> TASK
Tally the lines of the records that contain the string "LbView", then give the total and nothing more.

STUDY MATERIAL START

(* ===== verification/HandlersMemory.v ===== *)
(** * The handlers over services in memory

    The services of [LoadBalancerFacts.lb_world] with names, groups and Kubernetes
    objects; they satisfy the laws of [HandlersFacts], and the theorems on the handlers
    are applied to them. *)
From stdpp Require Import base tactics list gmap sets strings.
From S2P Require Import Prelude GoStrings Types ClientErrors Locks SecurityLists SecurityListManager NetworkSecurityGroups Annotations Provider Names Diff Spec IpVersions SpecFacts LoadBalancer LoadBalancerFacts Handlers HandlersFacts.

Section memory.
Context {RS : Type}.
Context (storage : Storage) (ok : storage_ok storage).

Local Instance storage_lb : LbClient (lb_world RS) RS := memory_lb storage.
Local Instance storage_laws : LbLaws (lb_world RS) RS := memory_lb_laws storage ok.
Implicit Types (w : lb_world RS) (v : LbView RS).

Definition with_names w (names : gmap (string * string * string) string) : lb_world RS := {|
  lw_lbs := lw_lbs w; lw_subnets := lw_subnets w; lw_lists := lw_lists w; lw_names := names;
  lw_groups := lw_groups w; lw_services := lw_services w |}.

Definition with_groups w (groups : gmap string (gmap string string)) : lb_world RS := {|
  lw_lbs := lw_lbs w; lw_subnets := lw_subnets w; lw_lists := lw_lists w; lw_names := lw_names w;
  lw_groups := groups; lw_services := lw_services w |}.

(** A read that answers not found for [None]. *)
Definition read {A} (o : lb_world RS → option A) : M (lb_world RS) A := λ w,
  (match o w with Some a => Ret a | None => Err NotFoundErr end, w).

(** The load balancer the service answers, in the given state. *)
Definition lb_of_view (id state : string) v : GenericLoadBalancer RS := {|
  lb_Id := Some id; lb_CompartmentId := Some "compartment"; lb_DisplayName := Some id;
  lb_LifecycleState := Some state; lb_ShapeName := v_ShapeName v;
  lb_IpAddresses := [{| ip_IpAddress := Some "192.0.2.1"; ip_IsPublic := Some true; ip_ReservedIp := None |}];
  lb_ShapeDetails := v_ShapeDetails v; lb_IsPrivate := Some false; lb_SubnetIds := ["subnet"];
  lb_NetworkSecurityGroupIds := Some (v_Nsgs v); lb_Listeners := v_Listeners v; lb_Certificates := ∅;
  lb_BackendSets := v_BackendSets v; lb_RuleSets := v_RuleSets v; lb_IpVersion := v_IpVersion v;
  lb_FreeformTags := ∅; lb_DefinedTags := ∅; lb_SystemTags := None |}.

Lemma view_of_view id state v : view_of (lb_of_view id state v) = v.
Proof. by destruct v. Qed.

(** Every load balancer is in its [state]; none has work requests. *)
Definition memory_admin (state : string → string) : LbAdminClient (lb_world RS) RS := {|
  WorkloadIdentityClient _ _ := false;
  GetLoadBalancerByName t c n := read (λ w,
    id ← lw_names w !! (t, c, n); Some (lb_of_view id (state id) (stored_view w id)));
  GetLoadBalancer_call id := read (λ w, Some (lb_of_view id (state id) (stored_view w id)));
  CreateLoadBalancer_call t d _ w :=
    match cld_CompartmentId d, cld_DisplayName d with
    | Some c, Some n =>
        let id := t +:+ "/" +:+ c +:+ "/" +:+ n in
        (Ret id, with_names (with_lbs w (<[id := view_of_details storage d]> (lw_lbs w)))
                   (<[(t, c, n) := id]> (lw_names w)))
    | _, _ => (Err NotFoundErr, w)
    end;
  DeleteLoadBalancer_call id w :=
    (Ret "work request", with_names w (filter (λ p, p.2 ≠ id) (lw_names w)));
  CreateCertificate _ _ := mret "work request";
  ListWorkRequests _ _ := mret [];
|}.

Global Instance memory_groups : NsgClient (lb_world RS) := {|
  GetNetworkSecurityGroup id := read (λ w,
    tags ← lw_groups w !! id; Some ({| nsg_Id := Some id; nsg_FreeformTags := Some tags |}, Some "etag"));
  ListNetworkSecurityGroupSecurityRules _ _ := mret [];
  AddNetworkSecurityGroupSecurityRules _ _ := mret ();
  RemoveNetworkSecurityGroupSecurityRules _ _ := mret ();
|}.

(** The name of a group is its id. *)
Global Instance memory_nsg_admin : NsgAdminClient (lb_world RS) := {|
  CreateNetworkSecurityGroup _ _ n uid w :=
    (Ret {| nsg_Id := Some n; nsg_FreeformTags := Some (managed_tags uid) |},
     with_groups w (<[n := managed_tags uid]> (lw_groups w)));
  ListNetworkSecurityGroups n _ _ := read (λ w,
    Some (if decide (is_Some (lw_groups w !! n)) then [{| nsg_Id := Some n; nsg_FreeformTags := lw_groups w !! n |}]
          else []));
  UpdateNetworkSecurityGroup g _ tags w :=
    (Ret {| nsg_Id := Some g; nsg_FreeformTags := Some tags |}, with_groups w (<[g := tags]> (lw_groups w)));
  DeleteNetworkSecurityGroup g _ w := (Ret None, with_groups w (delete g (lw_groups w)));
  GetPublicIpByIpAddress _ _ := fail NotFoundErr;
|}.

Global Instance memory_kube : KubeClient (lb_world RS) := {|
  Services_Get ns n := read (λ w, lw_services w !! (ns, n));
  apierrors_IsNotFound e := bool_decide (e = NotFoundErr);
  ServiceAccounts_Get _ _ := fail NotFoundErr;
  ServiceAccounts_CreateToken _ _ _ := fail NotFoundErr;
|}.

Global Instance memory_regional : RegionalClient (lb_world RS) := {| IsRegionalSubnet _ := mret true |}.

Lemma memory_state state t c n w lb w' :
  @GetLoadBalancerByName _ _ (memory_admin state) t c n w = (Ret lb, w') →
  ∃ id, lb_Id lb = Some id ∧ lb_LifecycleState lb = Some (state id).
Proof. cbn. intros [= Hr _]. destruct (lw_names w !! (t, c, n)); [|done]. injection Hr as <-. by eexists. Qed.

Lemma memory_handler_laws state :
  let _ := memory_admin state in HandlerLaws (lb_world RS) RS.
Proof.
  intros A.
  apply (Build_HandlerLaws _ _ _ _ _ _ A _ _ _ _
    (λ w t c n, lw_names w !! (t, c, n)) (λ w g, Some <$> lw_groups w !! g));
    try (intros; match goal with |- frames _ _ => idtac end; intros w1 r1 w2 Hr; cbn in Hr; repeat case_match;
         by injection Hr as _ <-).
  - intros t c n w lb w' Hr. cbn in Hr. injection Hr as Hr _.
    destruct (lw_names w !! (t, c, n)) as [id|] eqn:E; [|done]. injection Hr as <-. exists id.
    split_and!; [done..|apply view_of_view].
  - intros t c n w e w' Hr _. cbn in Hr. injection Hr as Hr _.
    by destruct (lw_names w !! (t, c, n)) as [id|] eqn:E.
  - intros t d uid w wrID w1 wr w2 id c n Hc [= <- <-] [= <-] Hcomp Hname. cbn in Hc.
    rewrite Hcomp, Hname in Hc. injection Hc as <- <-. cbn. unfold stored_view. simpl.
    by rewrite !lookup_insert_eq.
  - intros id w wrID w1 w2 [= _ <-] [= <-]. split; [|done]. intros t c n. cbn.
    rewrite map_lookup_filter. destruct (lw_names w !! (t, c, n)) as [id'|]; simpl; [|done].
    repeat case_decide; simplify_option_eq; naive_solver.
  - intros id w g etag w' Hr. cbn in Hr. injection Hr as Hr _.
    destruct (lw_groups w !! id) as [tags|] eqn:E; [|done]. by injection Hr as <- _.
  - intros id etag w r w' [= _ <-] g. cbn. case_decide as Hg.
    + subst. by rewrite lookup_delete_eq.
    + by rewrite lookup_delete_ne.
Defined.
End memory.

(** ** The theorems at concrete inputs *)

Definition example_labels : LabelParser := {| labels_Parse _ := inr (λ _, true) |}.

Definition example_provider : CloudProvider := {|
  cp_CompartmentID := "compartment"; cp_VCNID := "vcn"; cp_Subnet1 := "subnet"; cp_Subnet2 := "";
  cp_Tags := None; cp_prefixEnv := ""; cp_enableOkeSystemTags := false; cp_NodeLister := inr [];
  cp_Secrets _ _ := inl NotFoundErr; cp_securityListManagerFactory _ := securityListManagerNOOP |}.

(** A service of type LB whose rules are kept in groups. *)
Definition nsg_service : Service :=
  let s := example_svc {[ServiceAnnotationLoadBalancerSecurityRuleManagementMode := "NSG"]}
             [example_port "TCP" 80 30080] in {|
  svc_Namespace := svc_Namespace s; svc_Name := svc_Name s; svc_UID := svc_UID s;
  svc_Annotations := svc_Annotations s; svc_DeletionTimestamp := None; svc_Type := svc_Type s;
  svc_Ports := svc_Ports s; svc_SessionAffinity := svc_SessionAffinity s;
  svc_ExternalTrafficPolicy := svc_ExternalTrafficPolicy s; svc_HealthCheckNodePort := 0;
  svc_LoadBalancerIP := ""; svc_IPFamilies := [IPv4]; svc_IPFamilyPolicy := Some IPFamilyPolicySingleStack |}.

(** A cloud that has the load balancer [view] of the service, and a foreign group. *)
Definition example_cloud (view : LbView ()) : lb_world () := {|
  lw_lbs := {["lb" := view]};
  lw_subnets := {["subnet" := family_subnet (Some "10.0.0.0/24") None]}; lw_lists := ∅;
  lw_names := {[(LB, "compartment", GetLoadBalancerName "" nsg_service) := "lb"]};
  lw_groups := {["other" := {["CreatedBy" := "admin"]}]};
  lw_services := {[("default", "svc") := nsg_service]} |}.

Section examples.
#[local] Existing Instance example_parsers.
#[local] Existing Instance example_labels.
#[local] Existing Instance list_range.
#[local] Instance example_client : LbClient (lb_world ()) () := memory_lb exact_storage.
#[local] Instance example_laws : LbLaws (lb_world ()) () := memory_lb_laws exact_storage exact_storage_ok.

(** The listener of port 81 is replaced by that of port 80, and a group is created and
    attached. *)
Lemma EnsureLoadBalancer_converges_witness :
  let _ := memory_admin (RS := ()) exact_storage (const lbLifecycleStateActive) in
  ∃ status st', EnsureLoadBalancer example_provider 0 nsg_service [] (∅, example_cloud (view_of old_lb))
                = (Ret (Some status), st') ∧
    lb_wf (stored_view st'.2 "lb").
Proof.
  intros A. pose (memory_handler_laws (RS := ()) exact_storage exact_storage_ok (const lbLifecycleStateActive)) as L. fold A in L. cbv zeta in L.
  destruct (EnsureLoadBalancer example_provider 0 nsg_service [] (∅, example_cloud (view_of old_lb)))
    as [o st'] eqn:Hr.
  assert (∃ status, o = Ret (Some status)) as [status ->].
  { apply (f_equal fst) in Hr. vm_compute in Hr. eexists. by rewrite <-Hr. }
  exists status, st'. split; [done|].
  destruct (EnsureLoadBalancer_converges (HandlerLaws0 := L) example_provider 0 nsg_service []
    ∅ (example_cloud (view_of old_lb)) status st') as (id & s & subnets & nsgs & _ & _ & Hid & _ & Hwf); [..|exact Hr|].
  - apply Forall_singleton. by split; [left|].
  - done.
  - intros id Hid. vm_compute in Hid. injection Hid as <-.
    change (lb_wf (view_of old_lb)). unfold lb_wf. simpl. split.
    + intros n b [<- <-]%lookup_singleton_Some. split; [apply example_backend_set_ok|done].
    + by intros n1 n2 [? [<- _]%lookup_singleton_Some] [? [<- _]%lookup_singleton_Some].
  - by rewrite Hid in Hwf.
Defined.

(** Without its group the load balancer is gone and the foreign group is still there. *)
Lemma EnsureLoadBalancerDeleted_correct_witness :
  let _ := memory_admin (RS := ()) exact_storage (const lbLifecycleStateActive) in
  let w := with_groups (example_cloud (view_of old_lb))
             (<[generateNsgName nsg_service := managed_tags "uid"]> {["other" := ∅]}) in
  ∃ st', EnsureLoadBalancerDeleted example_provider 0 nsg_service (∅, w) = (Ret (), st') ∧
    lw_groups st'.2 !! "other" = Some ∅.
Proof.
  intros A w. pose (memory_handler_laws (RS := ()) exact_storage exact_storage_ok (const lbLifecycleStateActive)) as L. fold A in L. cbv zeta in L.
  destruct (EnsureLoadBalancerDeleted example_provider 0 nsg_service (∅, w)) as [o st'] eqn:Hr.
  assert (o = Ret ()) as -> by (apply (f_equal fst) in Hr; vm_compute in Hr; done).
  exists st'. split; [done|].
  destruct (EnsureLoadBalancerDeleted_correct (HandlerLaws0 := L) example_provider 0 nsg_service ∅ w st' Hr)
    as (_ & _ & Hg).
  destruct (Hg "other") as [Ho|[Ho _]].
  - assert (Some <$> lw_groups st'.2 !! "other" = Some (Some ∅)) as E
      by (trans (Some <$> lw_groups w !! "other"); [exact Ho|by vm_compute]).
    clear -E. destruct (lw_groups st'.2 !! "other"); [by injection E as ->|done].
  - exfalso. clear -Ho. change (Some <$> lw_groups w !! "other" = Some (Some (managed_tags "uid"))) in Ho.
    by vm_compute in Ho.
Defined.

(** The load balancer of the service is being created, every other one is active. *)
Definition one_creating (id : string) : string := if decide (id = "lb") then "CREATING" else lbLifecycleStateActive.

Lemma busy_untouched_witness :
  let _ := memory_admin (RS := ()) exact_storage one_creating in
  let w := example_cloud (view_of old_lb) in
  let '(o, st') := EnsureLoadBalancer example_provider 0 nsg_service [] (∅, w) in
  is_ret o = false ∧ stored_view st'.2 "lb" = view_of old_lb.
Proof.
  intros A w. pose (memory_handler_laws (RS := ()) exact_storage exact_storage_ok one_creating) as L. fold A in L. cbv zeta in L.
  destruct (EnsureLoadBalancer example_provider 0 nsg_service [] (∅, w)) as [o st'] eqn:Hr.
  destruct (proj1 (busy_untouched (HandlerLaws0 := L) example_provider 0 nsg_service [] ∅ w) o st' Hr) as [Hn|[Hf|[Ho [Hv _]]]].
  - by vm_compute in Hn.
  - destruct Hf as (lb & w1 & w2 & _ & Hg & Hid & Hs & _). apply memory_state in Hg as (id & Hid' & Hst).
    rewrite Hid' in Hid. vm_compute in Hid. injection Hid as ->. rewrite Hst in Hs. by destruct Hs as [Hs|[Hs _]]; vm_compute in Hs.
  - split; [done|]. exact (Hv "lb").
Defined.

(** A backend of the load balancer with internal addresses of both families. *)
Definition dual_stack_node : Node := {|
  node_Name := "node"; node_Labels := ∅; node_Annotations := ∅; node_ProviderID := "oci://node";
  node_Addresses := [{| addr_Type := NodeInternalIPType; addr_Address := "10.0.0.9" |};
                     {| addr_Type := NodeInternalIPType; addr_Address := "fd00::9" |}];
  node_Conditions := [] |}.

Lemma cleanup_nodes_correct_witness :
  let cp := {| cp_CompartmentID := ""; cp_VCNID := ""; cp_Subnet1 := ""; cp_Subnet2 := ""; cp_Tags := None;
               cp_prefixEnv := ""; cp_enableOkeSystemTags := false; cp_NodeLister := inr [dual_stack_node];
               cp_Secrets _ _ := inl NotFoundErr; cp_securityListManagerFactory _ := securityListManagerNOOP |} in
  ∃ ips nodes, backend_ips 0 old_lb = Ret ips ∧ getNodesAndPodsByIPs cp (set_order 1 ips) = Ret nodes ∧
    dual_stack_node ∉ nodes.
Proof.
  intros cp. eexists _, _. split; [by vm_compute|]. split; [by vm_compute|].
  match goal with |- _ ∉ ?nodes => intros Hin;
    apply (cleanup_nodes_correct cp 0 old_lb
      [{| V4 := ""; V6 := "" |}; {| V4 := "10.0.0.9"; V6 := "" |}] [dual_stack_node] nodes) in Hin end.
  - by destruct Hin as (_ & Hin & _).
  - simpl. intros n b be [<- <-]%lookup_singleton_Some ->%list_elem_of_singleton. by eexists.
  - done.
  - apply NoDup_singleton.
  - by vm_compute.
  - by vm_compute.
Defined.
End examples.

STUDY MATERIAL END

> PROBLEM SOLUTION
2